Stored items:

Lemma goes_run bend dir args limits : args ∈ compile_args ->
  goes bend dir (fun r runs => forall c, r = Ok c -> snd <$> runs = [Ok c]) (run_sandboxed bend args dir limits).
Proof.
  intros Ha b r b' Hr Hk.
  destruct (run_sandboxed_spawns _ _ _ _ _ _ _ Hr Hk) as (K1 & W1 & [(e & -> & S1)|(c & I1 & S1)]);
    (split_and!; [done|done|]); [by exists []|].
  exists [(c, r)]. split_and!; [done| |by intros c' ->]. constructor; [by exists args|done].
Qed.

Lemma compile_staged_goes bend dir :
  goes bend dir (fun r runs => forall p, r = Ok p -> compiled p (snd <$> runs)) (compile_staged bend dir).
Proof.
  assert (forall (args : list string) n, compile_args !! n = Some args -> args ∈ compile_args) as Hin.
  { intros args n Hn. by eapply list_elem_of_lookup_2. }
  unfold compile_staged.
  apply (goes_bind bend dir (fun r runs => r = Ok tt -> exists v, snd <$> runs = [Ok v] /\
    cp_stdout v = BEND_VERSION +:+ bytes_string [newline])); [|done|].
  { unfold check_version. eapply goes_bind; [by apply goes_run, (Hin _ 2%nat)|done|]. intros v runs Hv.
    apply goes_ret. simpl. destruct (negb (es_success _)); [done|]. case_bool_decide as Ho; [|done]. simpl.
    case_bool_decide; [|done]. intros _. exists v. split; [by apply Hv|done]. }
  intros [] r1 H1. destruct (H1 eq_refl) as (v & Ev & Hv). clear H1.
  eapply goes_bind; [by apply goes_run, (Hin _ 1%nat)|done|]. intros pr r2 Hpr. specialize (Hpr pr eq_refl).
  destruct (es_success (cp_status pr)) eqn:P1; simpl; [|by apply goes_ret].
  case_bool_decide as P2; simpl; [|by apply goes_ret]. case_bool_decide as P3; simpl; [|by apply goes_ret].
  eapply goes_bind; [by apply goes_run, (Hin _ 0%nat)|done|]. intros en r3 Hen. specialize (Hen en eq_refl).
  apply goes_ret. intros p. simpl. destruct (es_success (cp_status en)) eqn:N1; simpl; [|done].
  case_bool_decide as N2; simpl; [|done]. intros Hp. pose proof (parsed_depth_bounded _ _ Hp) as Hdep.
  apply parse_encoding_iff in Hp as (Hp & Hb & Hl). split; [|done].
  exists v, pr, en. rewrite !fmap_app, Hen, Hpr, Ev. by split_and!.
Qed.

(** Nothing is run that was not checked.  Whatever the files, the machine and
    Bend do, [compile] answers; every process it starts after staging runs in a
    directory it made itself, under [unshare] in a network namespace of its own
    and without the host's environment, and only once each of the four files
    was written there and the two whose mains are run define one main, of a
    String.  A program it returns was printed whole by the last of three runs,
    after the pinned version answered and the proof was checked, and is within
    the limits on texts, tokens and nesting. *)
Theorem compile_runs_checked source b r b' :
  compile debug source b = (r, b') -> args_known b ->
  is_Some r /\
  exists runs : Runs, bo_spawned b' = runs ++ bo_spawned b /\
    (runs <> [] -> exists bend dir,
       (exists name w w', one_component name = true /\ dir = path_join (temp_dir (bo_world b)) name /\
          make_dir dir w = (Ok tt, w')) /\
       (forall name, name ∈ STAGED_FILES -> staged_text dir name (bo_written b')) /\
       Forall (fun run => exists args, args ∈ compile_args /\ isolated bend dir args run.1) runs) /\
    (forall p, r = Some (Ok p) -> compiled p (snd <$> runs)).
Proof.
  unfold compile. intros Hr Hk. destruct (bend_program b) as [[bend|e] b0] eqn:Eb;
    (assert (b0 = b) as -> by (unfold bend_program in Eb; congruence)).
  2:{ injection Hr as <- <-. split; [done|]. by exists []. }
  destruct (stage debug source b) as [[[dir|e]|] b1] eqn:Es;
    destruct (stage_text _ _ _ _ Es) as (A1 & S1 & [x Hx] & Hst); try done.
  2:{ injection Hr as <- <-. split; [done|]. by exists []. }
  destruct (Hst dir eq_refl) as [Hdir Htext].
  destruct (compile_staged bend dir b1) as [r2 b2] eqn:Ec.
  destruct (compile_staged_goes bend dir b1 r2 b2 Ec (A1 Hk)) as (K2 & W2 & runs & S2 & F2 & H2).
  pose proof (drop_staged_leaves dir b2) as [_ W3 S3]. destruct (drop_staged dir b2) as [u b3]. simpl in W3, S3.
  injection Hr as <- <-. split; [done|]. exists runs. split_and!.
  - congruence.
  - intros _. exists bend, dir. split; [done|]. split; [|done]. intros name Hn. rewrite W3, W2. by apply Htext.
  - intros p [= ->]. by apply H2.
Qed.

End Compiled.

(** ** An example *)

Definition demo_bend (args : list string) : string :=
  if bool_decide (last args = Some "version") then BEND_VERSION +:+ bytes_string [newline]
  else if bool_decide (last args = Some "--check-only") then "All terms check." +:+ bytes_string [newline]
  else encode_line counter_program.

(** A machine with Bend and [unshare], whose files are [main_v1]. *)
#[export] Instance demo_os : Os unit := {|
  env_var name _ := if bool_decide (name = "BEND") then Some "/bend" else None;
  is_file path _ := bool_decide (path = "/usr/bin/unshare");
  temp_dir _ := "/tmp";
  process_id _ := 42%N;
  random_u64 w := (Ok 7%N, w);
  make_dir _ w := (Ok tt, w);
  metadata _ _ := Ok (mkMetadata true 30);
  open_read _ _ := Ok (quoted main_v1);
  create_file _ _ w := (Ok tt, w);
  remove_dir _ w := w;
  probe _ w := (Ok true, w);
  spawn command w :=
    (Ok (mkBehaviour [Bytes (string_bytes (demo_bend (cm_args command)))] [] 0
           [mkPoll false Running 5; mkPoll false (Exited (mkStatus true "exit status: 0")) 10]), w);
|}.

Definition demo_boundary : @Boundary unit := mkBoundary tt None [] [].

Lemma compile_runs_checked_witness :
  (compile id "flow" demo_boundary).1 = Some (Ok counter_program) /\
  exists runs : Runs, compiled counter_program (snd <$> runs).
Proof.
  assert ((compile id "flow" demo_boundary).1 = Some (Ok counter_program)) as E by (vm_compute; reflexivity).
  assert (args_known demo_boundary) as Hk by (intros flags Hf; discriminate Hf).
  split; [exact E|].
  destruct (compile_runs_checked id "flow" demo_boundary _ _ (surjective_pairing _) Hk) as (_ & runs & _ & _ & Hc).
  exists runs. apply Hc. exact E.
Defined.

# [WORK TASK]
Starting at the line above that contains "env_var name _", repeat each line exactly up to and including the line that contains "metadata _ _ := Ok (mkMetadata true 30);", and stop there.

# [EXPECTED ANSWER]
  env_var name _ := if bool_decide (name = "BEND") then Some "/bend" else None;
  is_file path _ := bool_decide (path = "/usr/bin/unshare");
  temp_dir _ := "/tmp";
  process_id _ := 42%N;
  random_u64 w := (Ok 7%N, w);
  make_dir _ w := (Ok tt, w);
  metadata _ _ := Ok (mkMetadata true 30);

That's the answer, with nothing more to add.